TASK DIRECTIONS: Read the data below line by line and copy each one with "good" in it.

[PROVIDED MATERIAL — start]

Definition check_variants (first : StaticLayout) :=
  fix go (variants : list SumTypeVariantLayout) : result unit unit :=
  match variants with
  | [] => Ok tt
  | v :: variants =>
      rbind (visit_value (vl_ty v) new_builder) (λ fs,
      rbind (build fs) (λ l, if bool_decide (l ≠ first) then Err tt else go variants))
  end.

(** Visiting a type adds its live bytes behind the current end. *)
Definition visit_adds (ty : AlgebraicTypeLayout) : Prop :=
  good ty → ∀ pre f fs', fields_from 0 (pre ++ [f]) → visit_value ty (pre ++ [f]) = Ok fs' →
  static ty ∧ ∃ pre' f', fs' = pre' ++ [f'] ∧ fields_from 0 fs' ∧
    positions fs' = positions (pre ++ [f]) ++ map (Z.add (mf_end f)) (live ty).

Lemma visit_elements_ok base els :
  Forall (λ e, visit_adds (pel_ty e) ∧ good (pel_ty e)) els →
  ∀ pre f fs', fields_from 0 (pre ++ [f]) → visit_elements base els (pre ++ [f]) = Ok fs' →
  all_list (λ e, static (pel_ty e)) els ∧ ∃ pre' f', fs' = pre' ++ [f'] ∧ fields_from 0 fs' ∧
    positions fs' = positions (pre ++ [f]) ++
      map (Z.add base) (concat (map (λ e, map (Z.add (pel_offset e)) (live (pel_ty e))) els)).
Proof.
  induction 1 as [|e els [He Hg] _ IH]; intros pre f fs' Hf H; simpl in H.
  - injection H as <-. split; [done|]. exists pre, f. by rewrite app_nil_r.
  - inv_ok. destruct (start_element_ok _ _ _ _ _ Hf Hok) as (pre1 & f1 & -> & Hf1 & He1 & Hp1).
    destruct (He Hg _ _ _ Hf1 Hok0) as (Hs & pre2 & f2 & -> & Hf2 & Hp2).
    destruct (IH _ _ _ Hf2 H) as (Hss & pre3 & f3 & -> & Hf3 & Hp3). split; [by split|].
    exists pre3, f3. split_and!; [done|done|]. rewrite Hp3, Hp2, Hp1, <-app_assoc. f_equal. simpl.
    rewrite map_app, map_map. f_equal. apply map_ext. intros x. rewrite He1. lia.
Qed.

Lemma variant_live ty l fs :
  visit_adds ty → good ty → visit_value ty new_builder = Ok fs → build fs = Ok l →
  static ty ∧ positions (sl_fields l) = live ty ∧ bsatn_length l = len (live ty).
Proof.
  intros Hv Hg Hvis Hb. destruct (Hv Hg [] {| mf_bflatn_offset := 0; mf_bsatn_offset := 0; mf_length := 0 |} fs)
    as (Hs & pre & f & -> & Hf & Hp); [by simpl|done|].
  assert (Hp' : positions (pre ++ [f]) = live ty).
  { rewrite Hp. unfold mf_end. simpl. rewrite <-(map_id (live ty)) at 2. by apply map_ext. }
  destruct (build_ok _ _ Hf Hb) as (H1 & _ & H3 & _). by rewrite H1, H3, Hp'.
Qed.

Lemma check_variants_ok first vs :
  Forall (λ v, visit_adds (vl_ty v) ∧ good (vl_ty v)) vs → check_variants first vs = Ok tt →
  all_list (λ v, static (vl_ty v) ∧ live (vl_ty v) = positions (sl_fields first)) vs.
Proof.
  induction 1 as [|v vs [Hv Hg] _ IH]; intros H; [done|]. simpl in H. inv_ok.
  destruct (variant_live _ _ _ Hv Hg Hok Hok0) as (Hs & Hp & _). case_bool_decide as He; [done|].
  subst. split; [by rewrite Hp|by apply IH].
Qed.

Lemma visit_sum_ok l vs po :
  Forall (λ v, visit_adds (vl_ty v)) vs → visit_adds (LSum l vs po).
Proof.
  intros Hvs (Hal & -> & _ & _ & _ & Hall) pre f fs' Hf H. apply all_list_Forall in Hall.
  assert (Hvg : Forall (λ v, visit_adds (vl_ty v) ∧ good (vl_ty v)) vs).
  { apply Forall_and. split; [done|]. eapply Forall_impl; [exact Hall|]. by intros ? []. }
  destruct vs as [|v vs]; [done|]. apply Forall_cons in Hvg as [[Hv Hgv] Hvs'].
  cbn [visit_value] in H. inv_ok. change (check_variants a0 vs = Ok a1) in Hok1.
  destruct a1. destruct (variant_live _ _ _ Hv Hgv Hok Hok0) as (Hs & Hp & Hlen).
  pose proof (check_variants_ok _ _ Hvs' Hok1) as Hrest.
  split.
  { split; [done|]. split; [done|]. eapply all_list_impl; [|exact Hrest]. intros v' [H1 H2]. split; [done|].
    simpl. by rewrite H2, Hp. }
  pose proof (is_align_bounds _ Hal) as Hpo. destruct (Z.eqb_spec (bsatn_length a0) 0) as [Hz|Hz].
  - destruct (extend_current_ok 1 pre f fs' ltac:(lia) Hf H) as (f' & -> & Hf' & _ & _ & Hp').
    exists pre, f'. split_and!; [done|done|]. rewrite Hp'. f_equal. simpl.
    destruct (live (vl_ty v)); [|rewrite Hlen in Hz; done]. simpl. by rewrite Z.add_0_r.
  - unfold next_bflatn_offset, next_bsatn_offset in H. rewrite !current_field_snoc in H. cbn [rbind] in H. inv_ok.
    repeat match goal with Ha : add_u _ _ _ = Ok _ |- _ => apply add_u_inv in Ha as -> end.
    unfold visit_primitive in *. change (wrap_u 16 (prim_size (PInt U8))) with 1 in Hok6.
    destruct (extend_current_ok 1 pre f _ ltac:(lia) Hf Hok6) as (f1 & -> & Hf1 & He1 & Hb1 & Hp1).
    assert (∃ pre2 f2, (if 1 <? ly_align l then (pre ++ [f1]) ++ [{| mf_bflatn_offset := mf_bflatn_offset f + mf_length f + ly_align l;
        mf_bsatn_offset := mf_bsatn_offset f + mf_length f + 1; mf_length := 0 |}] else pre ++ [f1]) = pre2 ++ [f2] ∧
      fields_from 0 (pre2 ++ [f2]) ∧ mf_end f2 = mf_end f + ly_align l ∧ positions (pre2 ++ [f2]) = positions (pre ++ [f1]))
      as (pre2 & f2 & E & Hf2 & He2 & Hp2).
    { destruct (Z.ltb_spec 1 (ly_align l)).
      - destruct (fields_from_push _ _ (mf_end f + ly_align l) _ Hf1 (eq_sym Hb1)) as (F1 & F2 & F3).
        eexists _, _. split; [done|]. unfold mf_end in *. by split_and!.
      - exists pre, f1. split_and!; [done|done|lia|done]. }
    rewrite E in H. apply Forall_cons in Hvs as [_ Hvs].
    destruct (Hv Hgv _ _ _ Hf2 H) as (_ & pre3 & f3 & -> & Hf3 & Hp3). exists pre3, f3. split_and!; [done|done|].
    rewrite Hp3, Hp2, Hp1, <-app_assoc. f_equal. simpl. rewrite Z.add_0_r. f_equal. rewrite map_map. apply map_ext.
    intros x. lia.
Qed.

Lemma visit_ok ty : visit_adds ty.
Proof.
  induction ty as [l vs po IH|l els IH|p|v] using layout_nested_ind.
  - by apply visit_sum_ok.
  - intros (_ & _ & _ & _ & Hall) pre f fs' Hf H. cbn [visit_value] in H. unfold next_bflatn_offset in H.
    rewrite current_field_snoc in H. cbn [rbind] in H. inv_ok. apply add_u_inv in Hok as ->.
    change (visit_elements (mf_end f) els (pre ++ [f]) = Ok fs') in H. apply all_list_Forall in Hall.
    apply (visit_elements_ok (mf_end f) els); [|done|done].
    apply Forall_and. split; [done|]. eapply Forall_impl; [exact Hall|]. by intros ? [].
  - intros _ pre f fs' Hf H. cbn [visit_value] in H. unfold visit_primitive in H.
    assert (Hw : wrap_u 16 (prim_size p) = prim_size p) by by destruct p as [|[]|[]].
    rewrite Hw in H. destruct (extend_current_ok (prim_size p) pre f fs' ltac:(pose proof (is_align_bounds _ (prim_align p)); lia) Hf H)
      as (f1 & -> & Hf1 & _ & _ & Hp1).
    split; [done|]. exists pre, f1. split_and!; [done|done|]. rewrite Hp1. f_equal. simpl.
    symmetry. etrans; [apply fmap_add_seqZ|]. by rewrite Z.add_0_r.
  - intros _ pre f fs' Hf H. done.
Qed.

(** ** Where the live bytes are *)

Ltac forall_lia H := eapply Forall_impl; [exact H|]; intros; simpl in *; lia.

Lemma sorted_app_range (l1 l2 : list Z) m :
  StronglySorted Z.lt l1 → StronglySorted Z.lt l2 → Forall (λ i, i < m) l1 → Forall (λ i, m ≤ i) l2 →
  StronglySorted Z.lt (l1 ++ l2).
Proof.
  intros S1 S2 F1 F2. induction S1 as [|x l1 S1 IH Hx]; [done|]. apply Forall_cons in F1 as [Hm F1]. simpl.
  constructor; [by apply IH|]. apply Forall_app. split; [done|]. forall_lia F2.
Qed.

Lemma sorted_map_add c l : StronglySorted Z.lt l → StronglySorted Z.lt (map (Z.add c) l).
Proof.
  induction 1 as [|x l Hs IH Hx]; simpl; constructor; [done|]. apply Forall_map. forall_lia Hx.
Qed.

(** The live bytes are in order and inside of the value. *)
Definition live_ok (ty : AlgebraicTypeLayout) : Prop :=
  Forall (λ i, 0 ≤ i < lt_size ty) (live ty) ∧ StronglySorted Z.lt (live ty).
(* ===== verification/RowEq.v ===== *)
(** * Comparing rows in their pages (crates/table/src/eq.rs)

    Two rows of the same type, possibly in different pages, are compared
    without being read: bytes for primitive values, chunk by chunk for var-len
    objects, by their hash for large ones, and with the static layout when
    there is one.  The theorem shows that this compares the values. *)

From Stdlib Require Import ZArith Lia.
From stdpp Require Import gmap gmultiset.
From S2P Require Import Prelude Buffer Sats Bsatn Mem Indexes BitSet VarLen BlobStore Page PageInv PageRows PageRead PageThm Layout RowTypeVisitor BflatnTo BflatnFrom BflatnWriter BflatnRepr BflatnWrite BflatnThm StaticLayout.
Local Open Scope Z_scope.
Local Open Scope result_scope.

(** ** Comparison *)

Section comparison.
Context {E : Type} (bytes_a : list byte) (page_a : Page) (bytes_b : list byte) (page_b : Page).

Definition eq_byte_array (curr_offset n : Z) : result E bool :=
  let* data_a := slice bytes_a curr_offset n in
  let* data_b := slice bytes_b curr_offset n in
  Ok (bool_decide (data_a = data_b)).

(** [eq_vlo]; the iterators are run to their ends before the comparison. *)
Definition eq_vlo (curr_offset : Z) : result E bool :=
  let* vlr_a := read_vlr bytes_a curr_offset in
  let* vlr_b := read_vlr bytes_b curr_offset in
  if negb (length_in_bytes vlr_a =? length_in_bytes vlr_b) then Ok false
  else
    let* var_iter_a := iter_vlo_data page_a (first_granule vlr_a) in
    let* var_iter_b := iter_vlo_data page_b (first_granule vlr_b) in
    Ok (forallb (λ '(da, db), bool_decide (da = db)) (zip var_iter_a var_iter_b)).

[PROVIDED MATERIAL — finish]

RESULT:
  good ty → ∀ pre f fs', fields_from 0 (pre ++ [f]) → visit_value ty (pre ++ [f]) = Ok fs' →
  Forall (λ e, visit_adds (pel_ty e) ∧ good (pel_ty e)) els →
  visit_adds ty → good ty → visit_value ty new_builder = Ok fs → build fs = Ok l →
  Forall (λ v, visit_adds (vl_ty v) ∧ good (vl_ty v)) vs → check_variants first vs = Ok tt →
  assert (Hvg : Forall (λ v, visit_adds (vl_ty v) ∧ good (vl_ty v)) vs).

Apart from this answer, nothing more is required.